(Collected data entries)

▬▬▬

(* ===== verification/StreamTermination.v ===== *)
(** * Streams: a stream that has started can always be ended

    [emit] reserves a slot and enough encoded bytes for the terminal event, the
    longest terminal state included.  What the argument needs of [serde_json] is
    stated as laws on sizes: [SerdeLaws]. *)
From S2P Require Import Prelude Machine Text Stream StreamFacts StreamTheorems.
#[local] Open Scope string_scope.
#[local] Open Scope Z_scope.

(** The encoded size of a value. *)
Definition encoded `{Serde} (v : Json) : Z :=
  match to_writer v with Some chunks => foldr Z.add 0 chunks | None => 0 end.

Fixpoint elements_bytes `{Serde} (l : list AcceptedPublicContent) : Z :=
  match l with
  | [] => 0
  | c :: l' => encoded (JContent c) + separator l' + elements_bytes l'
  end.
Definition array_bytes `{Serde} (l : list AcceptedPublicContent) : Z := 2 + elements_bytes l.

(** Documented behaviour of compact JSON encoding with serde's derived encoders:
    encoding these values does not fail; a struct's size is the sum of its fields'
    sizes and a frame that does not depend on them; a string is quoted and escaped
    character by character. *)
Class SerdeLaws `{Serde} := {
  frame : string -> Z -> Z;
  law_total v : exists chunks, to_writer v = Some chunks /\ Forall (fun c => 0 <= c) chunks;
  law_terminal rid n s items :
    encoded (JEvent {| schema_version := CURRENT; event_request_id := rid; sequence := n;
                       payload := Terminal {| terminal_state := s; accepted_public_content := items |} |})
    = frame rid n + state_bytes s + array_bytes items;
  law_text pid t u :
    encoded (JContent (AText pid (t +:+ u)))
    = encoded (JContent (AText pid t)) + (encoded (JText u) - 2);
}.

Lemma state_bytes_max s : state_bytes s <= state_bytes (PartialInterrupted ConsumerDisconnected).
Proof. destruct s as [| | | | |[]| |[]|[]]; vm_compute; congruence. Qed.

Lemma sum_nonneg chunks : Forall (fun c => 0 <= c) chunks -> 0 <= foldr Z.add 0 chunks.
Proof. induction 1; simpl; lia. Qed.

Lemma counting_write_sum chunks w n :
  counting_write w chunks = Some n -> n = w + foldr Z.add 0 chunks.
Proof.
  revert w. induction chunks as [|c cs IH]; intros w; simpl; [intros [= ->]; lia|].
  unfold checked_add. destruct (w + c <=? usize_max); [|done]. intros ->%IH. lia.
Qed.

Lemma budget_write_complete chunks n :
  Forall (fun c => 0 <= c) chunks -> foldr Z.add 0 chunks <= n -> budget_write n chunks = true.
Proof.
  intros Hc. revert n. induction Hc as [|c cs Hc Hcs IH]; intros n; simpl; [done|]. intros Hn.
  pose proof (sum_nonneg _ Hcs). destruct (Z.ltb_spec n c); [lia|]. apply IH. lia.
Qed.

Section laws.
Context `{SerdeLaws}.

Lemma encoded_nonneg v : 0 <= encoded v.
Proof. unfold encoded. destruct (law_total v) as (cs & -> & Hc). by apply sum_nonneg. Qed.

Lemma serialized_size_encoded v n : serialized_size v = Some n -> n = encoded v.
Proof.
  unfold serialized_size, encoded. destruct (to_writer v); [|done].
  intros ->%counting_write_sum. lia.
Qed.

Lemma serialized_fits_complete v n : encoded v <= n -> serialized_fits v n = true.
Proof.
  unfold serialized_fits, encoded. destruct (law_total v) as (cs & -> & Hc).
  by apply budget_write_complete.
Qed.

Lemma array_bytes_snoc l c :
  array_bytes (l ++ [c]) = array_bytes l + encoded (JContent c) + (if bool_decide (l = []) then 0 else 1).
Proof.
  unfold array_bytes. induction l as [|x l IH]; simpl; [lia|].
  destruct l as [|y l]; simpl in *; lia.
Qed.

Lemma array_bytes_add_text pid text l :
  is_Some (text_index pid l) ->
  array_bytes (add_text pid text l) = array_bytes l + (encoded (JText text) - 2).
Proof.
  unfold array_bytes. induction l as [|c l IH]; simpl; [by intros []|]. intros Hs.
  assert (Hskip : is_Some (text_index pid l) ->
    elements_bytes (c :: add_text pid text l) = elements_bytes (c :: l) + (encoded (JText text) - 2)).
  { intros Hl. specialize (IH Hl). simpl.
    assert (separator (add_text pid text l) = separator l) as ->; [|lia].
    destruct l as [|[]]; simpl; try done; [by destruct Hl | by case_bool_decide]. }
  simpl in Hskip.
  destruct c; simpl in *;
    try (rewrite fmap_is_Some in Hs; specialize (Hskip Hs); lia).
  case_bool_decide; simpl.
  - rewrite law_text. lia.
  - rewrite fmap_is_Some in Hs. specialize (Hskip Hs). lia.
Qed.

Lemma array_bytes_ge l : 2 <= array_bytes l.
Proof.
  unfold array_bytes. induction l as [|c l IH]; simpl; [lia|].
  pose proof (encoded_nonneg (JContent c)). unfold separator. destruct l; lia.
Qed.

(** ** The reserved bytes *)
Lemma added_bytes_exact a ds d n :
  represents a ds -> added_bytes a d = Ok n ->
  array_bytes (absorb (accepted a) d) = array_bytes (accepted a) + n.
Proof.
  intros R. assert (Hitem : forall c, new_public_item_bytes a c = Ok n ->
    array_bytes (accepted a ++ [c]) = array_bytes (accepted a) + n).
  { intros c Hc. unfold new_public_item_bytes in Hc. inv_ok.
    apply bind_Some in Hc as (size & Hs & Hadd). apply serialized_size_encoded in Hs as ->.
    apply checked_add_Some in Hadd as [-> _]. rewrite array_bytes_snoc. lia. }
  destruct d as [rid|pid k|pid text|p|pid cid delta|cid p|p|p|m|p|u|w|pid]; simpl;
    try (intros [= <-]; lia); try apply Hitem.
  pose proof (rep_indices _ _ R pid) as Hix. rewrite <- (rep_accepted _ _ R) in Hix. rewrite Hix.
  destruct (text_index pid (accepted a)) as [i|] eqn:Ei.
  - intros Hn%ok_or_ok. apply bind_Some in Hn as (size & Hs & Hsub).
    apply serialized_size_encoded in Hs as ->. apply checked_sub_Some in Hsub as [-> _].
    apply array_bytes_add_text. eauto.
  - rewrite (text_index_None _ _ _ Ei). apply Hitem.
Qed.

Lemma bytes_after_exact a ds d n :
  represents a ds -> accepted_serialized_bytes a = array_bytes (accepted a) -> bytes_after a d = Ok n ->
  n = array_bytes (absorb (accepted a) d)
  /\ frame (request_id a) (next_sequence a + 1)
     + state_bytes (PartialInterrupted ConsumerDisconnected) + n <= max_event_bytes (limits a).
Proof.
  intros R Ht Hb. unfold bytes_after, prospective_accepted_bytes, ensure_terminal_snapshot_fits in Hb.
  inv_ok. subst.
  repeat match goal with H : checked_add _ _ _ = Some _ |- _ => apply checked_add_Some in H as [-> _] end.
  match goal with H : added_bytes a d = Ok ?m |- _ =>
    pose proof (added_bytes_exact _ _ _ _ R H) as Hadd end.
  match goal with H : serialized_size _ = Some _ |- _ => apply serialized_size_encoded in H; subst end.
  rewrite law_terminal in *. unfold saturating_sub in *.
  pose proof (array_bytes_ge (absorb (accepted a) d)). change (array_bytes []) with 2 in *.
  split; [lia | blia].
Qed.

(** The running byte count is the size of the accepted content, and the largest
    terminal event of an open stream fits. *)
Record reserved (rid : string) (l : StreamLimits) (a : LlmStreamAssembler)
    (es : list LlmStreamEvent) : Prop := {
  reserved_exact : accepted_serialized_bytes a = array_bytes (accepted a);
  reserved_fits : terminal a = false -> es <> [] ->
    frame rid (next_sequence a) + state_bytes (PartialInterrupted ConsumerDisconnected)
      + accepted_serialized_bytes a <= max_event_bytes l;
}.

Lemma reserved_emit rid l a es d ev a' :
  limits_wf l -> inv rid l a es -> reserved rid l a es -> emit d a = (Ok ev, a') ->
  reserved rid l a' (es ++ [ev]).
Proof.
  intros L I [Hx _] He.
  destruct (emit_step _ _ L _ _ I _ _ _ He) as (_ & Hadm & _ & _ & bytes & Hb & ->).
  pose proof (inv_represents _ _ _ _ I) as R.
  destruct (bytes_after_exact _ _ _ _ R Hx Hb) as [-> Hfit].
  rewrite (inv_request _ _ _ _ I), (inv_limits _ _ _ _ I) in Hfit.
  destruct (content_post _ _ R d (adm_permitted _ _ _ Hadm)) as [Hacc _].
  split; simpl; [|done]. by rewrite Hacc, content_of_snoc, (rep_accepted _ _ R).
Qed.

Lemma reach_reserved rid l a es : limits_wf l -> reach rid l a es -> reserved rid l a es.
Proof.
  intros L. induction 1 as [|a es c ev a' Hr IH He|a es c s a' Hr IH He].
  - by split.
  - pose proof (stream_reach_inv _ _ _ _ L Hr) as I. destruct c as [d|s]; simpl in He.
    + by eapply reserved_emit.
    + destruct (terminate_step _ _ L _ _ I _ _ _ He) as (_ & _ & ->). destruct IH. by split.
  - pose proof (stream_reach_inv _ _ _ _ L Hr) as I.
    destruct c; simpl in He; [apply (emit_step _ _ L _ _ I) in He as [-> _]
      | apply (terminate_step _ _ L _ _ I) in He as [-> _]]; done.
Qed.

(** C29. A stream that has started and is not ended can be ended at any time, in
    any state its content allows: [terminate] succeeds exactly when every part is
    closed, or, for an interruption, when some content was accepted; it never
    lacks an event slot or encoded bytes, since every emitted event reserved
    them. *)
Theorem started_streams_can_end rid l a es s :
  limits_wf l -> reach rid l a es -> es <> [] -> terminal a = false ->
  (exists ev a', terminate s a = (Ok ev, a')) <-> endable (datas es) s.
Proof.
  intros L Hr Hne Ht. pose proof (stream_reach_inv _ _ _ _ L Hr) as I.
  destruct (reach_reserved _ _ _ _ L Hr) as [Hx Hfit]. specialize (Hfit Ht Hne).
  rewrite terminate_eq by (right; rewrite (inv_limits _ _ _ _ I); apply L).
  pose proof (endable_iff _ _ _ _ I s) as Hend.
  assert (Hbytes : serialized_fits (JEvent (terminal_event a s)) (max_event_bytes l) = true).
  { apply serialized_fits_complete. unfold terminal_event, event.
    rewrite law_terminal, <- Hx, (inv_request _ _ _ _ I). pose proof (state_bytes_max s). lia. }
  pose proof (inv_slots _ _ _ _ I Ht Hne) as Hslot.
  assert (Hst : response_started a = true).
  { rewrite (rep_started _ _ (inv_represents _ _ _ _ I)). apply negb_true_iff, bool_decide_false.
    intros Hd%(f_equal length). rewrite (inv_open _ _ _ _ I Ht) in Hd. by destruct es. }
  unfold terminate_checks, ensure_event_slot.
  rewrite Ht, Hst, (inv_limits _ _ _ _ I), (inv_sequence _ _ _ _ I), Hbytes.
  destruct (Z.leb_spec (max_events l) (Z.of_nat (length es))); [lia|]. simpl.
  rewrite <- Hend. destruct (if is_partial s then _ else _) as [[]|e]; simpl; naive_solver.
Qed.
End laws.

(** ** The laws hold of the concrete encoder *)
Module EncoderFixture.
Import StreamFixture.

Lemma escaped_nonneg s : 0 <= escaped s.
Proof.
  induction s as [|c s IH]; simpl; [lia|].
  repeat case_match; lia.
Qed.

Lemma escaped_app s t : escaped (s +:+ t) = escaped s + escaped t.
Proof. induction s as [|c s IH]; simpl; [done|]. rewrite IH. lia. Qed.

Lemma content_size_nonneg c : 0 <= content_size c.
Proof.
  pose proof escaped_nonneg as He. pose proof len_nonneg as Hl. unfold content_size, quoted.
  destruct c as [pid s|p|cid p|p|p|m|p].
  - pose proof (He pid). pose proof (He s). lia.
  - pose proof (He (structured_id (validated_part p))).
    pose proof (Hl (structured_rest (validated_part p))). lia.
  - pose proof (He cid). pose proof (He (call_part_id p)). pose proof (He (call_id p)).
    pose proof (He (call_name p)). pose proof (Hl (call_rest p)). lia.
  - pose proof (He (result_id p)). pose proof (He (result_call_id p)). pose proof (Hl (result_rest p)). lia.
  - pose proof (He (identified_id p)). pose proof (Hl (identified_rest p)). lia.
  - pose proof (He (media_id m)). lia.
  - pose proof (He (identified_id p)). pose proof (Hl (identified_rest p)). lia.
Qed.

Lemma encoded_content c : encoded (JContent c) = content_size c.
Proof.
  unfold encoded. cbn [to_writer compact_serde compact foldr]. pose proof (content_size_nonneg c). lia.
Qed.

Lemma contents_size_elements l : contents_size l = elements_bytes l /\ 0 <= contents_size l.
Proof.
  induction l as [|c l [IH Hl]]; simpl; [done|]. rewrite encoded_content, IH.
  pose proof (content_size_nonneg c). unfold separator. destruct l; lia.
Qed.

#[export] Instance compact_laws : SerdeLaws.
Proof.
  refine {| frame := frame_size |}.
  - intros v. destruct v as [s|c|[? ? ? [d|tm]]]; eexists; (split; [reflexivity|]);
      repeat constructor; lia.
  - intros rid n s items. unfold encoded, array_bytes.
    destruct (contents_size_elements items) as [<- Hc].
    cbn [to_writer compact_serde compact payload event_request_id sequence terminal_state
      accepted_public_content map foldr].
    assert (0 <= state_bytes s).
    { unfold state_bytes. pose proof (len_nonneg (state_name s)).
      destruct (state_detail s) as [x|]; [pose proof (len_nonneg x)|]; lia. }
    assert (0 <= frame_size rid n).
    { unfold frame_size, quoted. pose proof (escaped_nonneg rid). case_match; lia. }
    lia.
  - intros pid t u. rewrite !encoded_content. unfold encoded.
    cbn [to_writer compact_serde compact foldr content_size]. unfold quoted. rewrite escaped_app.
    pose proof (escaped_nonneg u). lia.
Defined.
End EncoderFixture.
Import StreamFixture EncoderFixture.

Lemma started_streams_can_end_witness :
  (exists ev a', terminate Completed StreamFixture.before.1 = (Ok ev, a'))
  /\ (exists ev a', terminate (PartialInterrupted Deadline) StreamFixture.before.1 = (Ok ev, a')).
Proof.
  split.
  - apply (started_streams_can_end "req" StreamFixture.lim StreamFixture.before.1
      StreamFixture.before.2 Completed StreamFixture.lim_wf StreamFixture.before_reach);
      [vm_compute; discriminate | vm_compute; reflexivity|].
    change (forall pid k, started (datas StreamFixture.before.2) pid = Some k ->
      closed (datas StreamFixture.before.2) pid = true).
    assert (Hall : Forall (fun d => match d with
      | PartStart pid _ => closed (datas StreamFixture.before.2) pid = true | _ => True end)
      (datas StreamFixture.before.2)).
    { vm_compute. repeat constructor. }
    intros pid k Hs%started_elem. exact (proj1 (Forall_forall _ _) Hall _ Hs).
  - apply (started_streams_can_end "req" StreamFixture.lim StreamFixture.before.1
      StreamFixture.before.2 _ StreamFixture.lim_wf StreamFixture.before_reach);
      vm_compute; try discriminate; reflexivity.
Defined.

▬▬▬

-- Exercise description --
Please go through each line of the data and count those that contain the string "split"; give that number alone.

-- Written response --
6